To enable simultaneous joint prediction of hand and object pose and category, as in FIG. 4, two vectors are stored in each cell (i.e., grid)

To predict the characteristics of hand and object, respectively, wherein +.>

Coordinates of key points of hand and object, respectively, < ->

N _c For the number of key points of hands or objects, +.>

For action category probability, ++>

N _a For action category number->

For object class probability ++>

N _o The method is characterized in that the method adds a background class for the object class number (if the object is an unknown object, the object is classified into the background class, and then the unknown object is identified by entering a zero-order learning classifier). Wherein the grid of wrist nodes and object center points is used to predict motion and object categories. />

For confidence level->

The two vectors stored per cell are derived from convolutional neural networks.

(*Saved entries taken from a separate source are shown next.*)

(** * PIN-indexed file transfer: the metadata store of [app.py]

    A shallow embedding of the store functions of [src/app.py]
    ([load_file_metadata], [save_file_metadata], [generate_pin],
    [save_file_with_pin], [get_file_by_pin], [cleanup_old_files]) and of the
    download handler of the second tab, followed by the properties the
    specification states about them.

    Conventions of the embedding.
    - A Python [str] is a Rocq [string], one character per code point; the
      code points are those below U+0100.
    - A Python [int] is a [Z]; [bytes] are a [list byte].
    - A [dict] is an association list in insertion order ([dict] below); the
      dict of one upload, which always has the same five keys, is a record.
    - The disk, the clock, the rendered Streamlit elements and the list of
      file-system calls form the [World] that every function threads.  A
      function of the script is a function from the world to its outcome
      and the world it leaves.
    - A write or a removal fails on the paths the world refuses.  A refused
      write fails either at [open], which leaves the file as it was, or
      after [open] has emptied the file, which leaves the file cut.
    - The text of an exception a library raises is the library's; it is
      carried as [str(e)] and not spelled out.
    - [random.randint] takes its value from a list of raw draws handed to
      the caller; a loop that has used them all up is still running. *)

From Stdlib Require Import ZArith Lia Ascii String List Bool.
From Stdlib Require Import Init.Byte.
From stdpp Require Import base option strings list gmap.

Local Open Scope string_scope.
Local Open Scope Z_scope.
Local Open Scope list_scope.

(** ** Decimal text *)

Module Text.

(** The character of a decimal digit [0..9]. *)
Definition digit_char (d : Z) : ascii := ascii_of_N (48 + Z.to_N d).

(** ['0' <= c <= '9']. *)
Definition is_ascii_digit (c : ascii) : bool :=
  ((48 <=? N_of_ascii c) && (N_of_ascii c <=? 57))%N.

The method comprises the steps of firstly determining the coordinates (u, v, z) of a cell where a key point is located, and then predicting the offsets delta u, delta v and delta z of the key point relative to the left upper corner of the cell where the key point is located in three dimensions, so that the coordinates of the key point in a grid coordinate system can be obtained:

wherein, since the cell where the wrist node and the object center point are located is responsible for predicting the action and the object category, g (x) is used to control the offset of the two points between [0,1], thereby determining the cell responsible for predicting the action and the object category. The g (x) expression is as follows:

wherein g (x) represents a function of constraining the offset of the wrist node from the center point of the object, x represents the offset deltau, deltav, deltaz, sigmoid of the key point relative to the upper left corner of the cell where it is located in three dimensions, and sigmoid represents an activation function, the value range is (0, 1), and a real number can be mapped to the interval of (0, 1), and the function is used to make the wrist node still located in the cell where it is located after the offset of the wrist node from the center point of the object to predict the action and the object category.

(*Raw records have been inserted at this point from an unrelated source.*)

(** * ICT FaceKit loader: a shallow embedding of [operators/face_model_loader.py]

    The loader [loadICTFaceModel] is a sequence of host calls (file probes,
    a JSON read, Blender operators) guarded by checks.  It is embedded as a
    program in a state-and-exception monad over

    - a [Host]: the file system and the Blender operators, as functions the
      development quantifies over;
    - a [state]: the Blender scene (objects are referred to by handle, as the
      Python code holds references to them) and the trace of calls made and
      of log records written.

    Modelling conventions:
    - [os.path] is [posixpath];
    - [logger.debug] records are not part of the trace (their payloads are
      [repr]s of host values, and the [os.getcwd()] of line 35 is taken to
      return); INFO, WARNING and ERROR records are;
    - the services of the host raise subclasses of [Exception] only;
    - a string is the sequence of the bytes of its UTF-8 encoding;
    - the name an object carries once [obj.name = name] is run is the host's
      to decide (Blender keeps the names of its objects unique and appends a
      numeric suffix on a clash): the [stored_name] of the host;
    - [itertools.count()] is unbounded: the identity loop takes fuel and
      answers [Timeout] when it runs out. *)

From stdpp Require Import base option list list_numbers strings pretty.
From Stdlib Require Import ZArith Ascii Floats.SpecFloat.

In addition, with the three-dimensional position in the grid coordinate system and the camera internal parameter K, the three-dimensional coordinates of the key points in the camera coordinate system can be calculated as follows:

further, a higher confidence is set for the grid in which the adversary or object is present, and a confidence function is set as:

wherein D is _T (x) Is the Euclidean distance between the predicted point and the real point, alpha represents the super-parameter, d _th Represents a set threshold value, D when the predicted value is closer to the true value _T (x) The smaller c (x) is, the larger the confidence is, and conversely, the smaller the confidence is. The total confidence is:

wherein:

further, when the probability of the background class of the object is maximum, it is determined that the object belongs to an unknown class. As shown in fig. 6, unknown object categories are identified by introducing semantic information using a zero-order learning classifier module. The zero-order learning classifier module multiplies the probabilities of other prediction classes except the background by vectors in a semantic space respectively, adds the obtained semantic vectors to be used as final prediction semantic vectors, calculates the class and the similarity thereof in the semantic space, and considers that the unknown object belongs to the class with the highest similarity when the highest similarity value is not lower than a threshold value.

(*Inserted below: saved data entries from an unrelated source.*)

Lemma scan_profiles_none title pid items :
  Forall (fun x => profile_shaped x /\ profile_matches title pid x = false) items ->
  scan_profiles title pid items = Ok None.
Proof.
  induction 1 as [|x items [Hx Hne] _ IH]; [done |].
  rewrite scan_profiles_step by done. by rewrite Hne.
Qed.

Lemma resolve_scap_profile_unfold self title pid results items w w1 :
  _get_all self "/api/v2/compliance/scap_content_profiles" w = (Ok results, w1) ->
  py_iter results = Ok items ->
  _resolve_scap_profile self title pid w =
  match scan_profiles (jstr_opt title) (jstr_opt pid) items with
  | Ok (Some i) => (Ok i, w1)
  | Ok None =>
      (Stop (FailJson ("SCAP profile '" +:+ py_str (jstr_opt pid) +:+
                       "' not found in content '" +:+
                       py_str (jstr_opt title) +:+ "'")), w1)
  | Stop st => (Stop st, w1)
  end.
Proof.
  intros Hget Hiter. unfold _resolve_scap_profile.
  rewrite bind_unfold, Hget, bind_lift, Hiter. simpl.
  by destruct (scan_profiles _ _ _) as [[i|]|].
Qed.

(** X9. [_resolve_scap_profile] returns the [id] of the first listed
    profile that has the profile id and belongs to the content of the
    given title; a profile with the same profile id in another content,
    or without a content, is passed over. *)
Theorem resolve_scap_profile_scoped self title pid results pre profile post i w w1 :
  _get_all self "/api/v2/compliance/scap_content_profiles" w = (Ok results, w1) ->
  py_iter results = Ok (pre ++ profile :: post) ->
  Forall (fun x => profile_shaped x /\
                   profile_matches (JStr title) (JStr pid) x = false) pre ->
  profile_shaped profile ->
  profile_matches (JStr title) (JStr pid) profile = true ->
  subscript profile "id" = Ok i ->
  _resolve_scap_profile self (Some title) (Some pid) w = (Ok i, w1).
Proof.
  intros Hget Hiter Hpre Hs Hm Hi.
  rewrite (resolve_scap_profile_unfold _ _ _ _ _ _ _ Hget Hiter).
  simpl jstr_opt. by rewrite (scan_profiles_first _ _ _ _ _ _ Hpre Hs Hm Hi).
Qed.

(** X10. When no listed profile has both the profile id and the content
    title, [_resolve_scap_profile] fails with a message that quotes the
    profile id and the content title. *)
Theorem resolve_scap_profile_not_found self title pid results items w w1 :
  _get_all self "/api/v2/compliance/scap_content_profiles" w = (Ok results, w1) ->
  py_iter results = Ok items ->
  Forall (fun x => profile_shaped x /\
                   profile_matches (JStr title) (JStr pid) x = false) items ->
  _resolve_scap_profile self (Some title) (Some pid) w =
  (Stop (FailJson ("SCAP profile '" +:+ pid +:+ "' not found in content '" +:+
                   title +:+ "'")), w1).
Proof.
  intros Hget Hiter Hall.
  rewrite (resolve_scap_profile_unfold _ _ _ _ _ _ _ Hget Hiter).
  simpl jstr_opt. by rewrite (scan_profiles_none _ _ _ Hall).
Qed.

(** ** Reference Resolver, further *)

Lemma dict_of_items_indexable key items d :
  Forall (indexable key) items ->
  exists lookup,
    dict_of_items key items d = Ok lookup /\
    (forall n, (is_Some (d !! KStr n) \/ Exists (valued key (JStr n)) items) ->
               is_Some (lookup !! KStr n)) /\
    (forall n i, lookup !! KStr n = Some i ->
                 d !! KStr n = Some i \/
                 exists item, item ∈ items /\ valued key (JStr n) item /\
                              subscript item "id" = Ok i).
Proof.
  intros Hall. revert d.
  induction Hall as [|item items (k & i & h & Hk & Hi & Hh) _ IH]; intros d.
  - exists d. split; [done |]. split.
    + intros n [Hn | Hn]; [done | by apply Exists_nil in Hn].
    + intros n i Hn. by left.
  - destruct (IH (<[h := i]> d)) as (lookup & Hd & Hfound & Hfrom).
    exists lookup. split; [| split].
    + simpl. rewrite Hk, Hi. simpl. by rewrite Hh.
    + intros n Hn. apply Hfound.
      destruct (decide (h = KStr n)) as [-> | Hne].
      * left. rewrite lookup_insert_eq. by eexists.
      * destruct Hn as [Hn | Hn]; [left; by rewrite lookup_insert_ne |].
        apply Exists_cons in Hn as [(v & Hv & Heq) | Hn]; [| by right].
        rewrite Hk in Hv. injection Hv as <-.
        by apply (to_key_str _ _ n Hh) in Heq.
    + intros n j Hn. destruct (Hfrom n j Hn) as [Hd' | (x & Hx & Hv & Hj)].
      * destruct (decide (h = KStr n)) as [-> | Hne].
        -- rewrite lookup_insert_eq in Hd'. injection Hd' as <-. right.
           exists item. split; [by left |]. split; [| done].
           exists k. split; [done |]. by apply (to_key_str _ _ n Hh).
        -- rewrite lookup_insert_ne in Hd' by done. by left.
      * right. exists x. split; [by right | done].
Qed.

(** X11. When every listed item can be indexed and every requested name
    is the key of a listed item, [_resolve_ids] returns one id per name,
    in the order of the names, each the [id] of a listed item of that
    name. *)
Theorem resolve_ids_complete self endpoint key names results items w w1 :
  _get_all self endpoint w = (Ok results, w1) ->
  py_iter results = Ok items ->
  Forall (indexable key) items ->
  Forall (fun n => Exists (valued key (JStr n)) items) names ->
  exists ids,
    _resolve_ids self endpoint (Some names) key w = (Ok ids, w1) /\
    Forall2 (fun n i => exists item, item ∈ items /\ valued key (JStr n) item /\
                                     subscript item "id" = Ok i) names ids.
Proof.
  intros Hget Hiter Hitems Hnames.
  destruct (dict_of_items_indexable key items ∅ Hitems)
    as (lookup & Hdict & Hfound & Hfrom).
  rewrite (resolve_ids_unfold _ _ _ _ _ _ _ _ _ Hget Hiter Hdict).
  destruct (resolve_loop_found lookup key endpoint names []) as (ids & -> & Hids).
  { eapply Forall_impl; [exact Hnames |]. intros n Hn. apply Hfound. by right. }
  exists ids. split; [done |].
  eapply Forall2_impl; [exact Hids |]. intros n i Hn.
  destruct (Hfrom n i Hn) as [Hempty | Hitem];
    [by rewrite lookup_empty in Hempty | done].
Qed.

Lemma dict_of_items_keyless key pre kv post d :
  Forall (indexable key) pre ->
  assoc key kv = None ->
  dict_of_items key (pre ++ JObj kv :: post) d = Stop (Raised KeyError).
Proof.
  intros Hpre Hkv. revert d.
  induction Hpre as [|item pre (k & i & h & Hk & Hi & Hh) _ IH]; intros d; simpl.
  - by rewrite Hkv.
  - rewrite Hk, Hi. simpl. rewrite Hh. simpl. apply IH.
Qed.

(** X12. One listed item without the key field makes [_resolve_ids] raise
    [KeyError] whatever names are asked for, none at all included: the
    whole listing is indexed before any name is looked up. *)
Theorem resolve_ids_keyless_item self endpoint key names results pre kv post w w1 :
  _get_all self endpoint w = (Ok results, w1) ->
  py_iter results = Ok (pre ++ JObj kv :: post) ->
  Forall (indexable key) pre ->
  assoc key kv = None ->
  _resolve_ids self endpoint names key w = (Stop (Raised KeyError), w1).
Proof.
  intros Hget Hiter Hpre Hkv. unfold _resolve_ids.
  rewrite bind_unfold, Hget, bind_lift, Hiter. simpl.
  by rewrite dict_of_items_keyless.
Qed.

Further, the total loss function of the convolutional neural network of the present invention is:

wherein lambda is _pose Loss function parameters, lambda, representing predicted hand and object positions _conf Loss function parameter, lambda, representing confidence _actcls Loss function parameter, lambda, representing predicted action class _objcls Loss function parameters representing predicted object class, G ^t A regular fixed grid representing the divided pictures;

representing predicted hand coordinates, +.>

Representing predicted object coordinates +.>

Confidence indicating manual work category of prediction, +.>

Confidence representing predicted object class, +.>

Representing the probability of a predicted object class,

representing the predicted action category probability.

Further, since the convolutional network only learns the information of each frame image and does not utilize the timing information in the video, the present inventionAn interactive cyclic neural network part is added, as shown in figure 5, the key point coordinate vector of the hand and the object is calculated by a convolution network

Inputting a multi-layer perceptron to model the relationship of the multi-layer perceptrons, and then taking the multi-layer perceptrons as the input of a cyclic neural network, wherein the model of the cyclic network is as follows:

wherein f _φ Is a cyclic neural network model g _θ Is a multi-layer perceptron model, and finally outputs the interaction category of the hand and the object in the video.

Based on the same inventive concept, the invention also provides a device for detecting interaction between a 3D hand and an unknown object in RGB video in real time by adopting the method, which comprises the following steps:

the model training module is used for taking the video frames as input and training a convolutional neural network, and the convolutional neural network predicts the 3D hand gesture, the 6D object gesture, the hand actions and the object types of each frame of image; the 3D hand gesture and the 6D object gesture detected by the convolutional neural network are used as input to train an interactive cyclic neural network, and the cyclic neural network utilizes time sequence information in the video to obtain the interactive category of the hand and the object in the video;

the real-time detection module is used for inputting the video to be detected into the convolutional neural network and the interactive cyclic neural network after training is completed, and obtaining the 3D hand gesture, the 6D object gesture, the hand action, the object type and the interaction action of the hand and the object in the video of each frame of image in the video.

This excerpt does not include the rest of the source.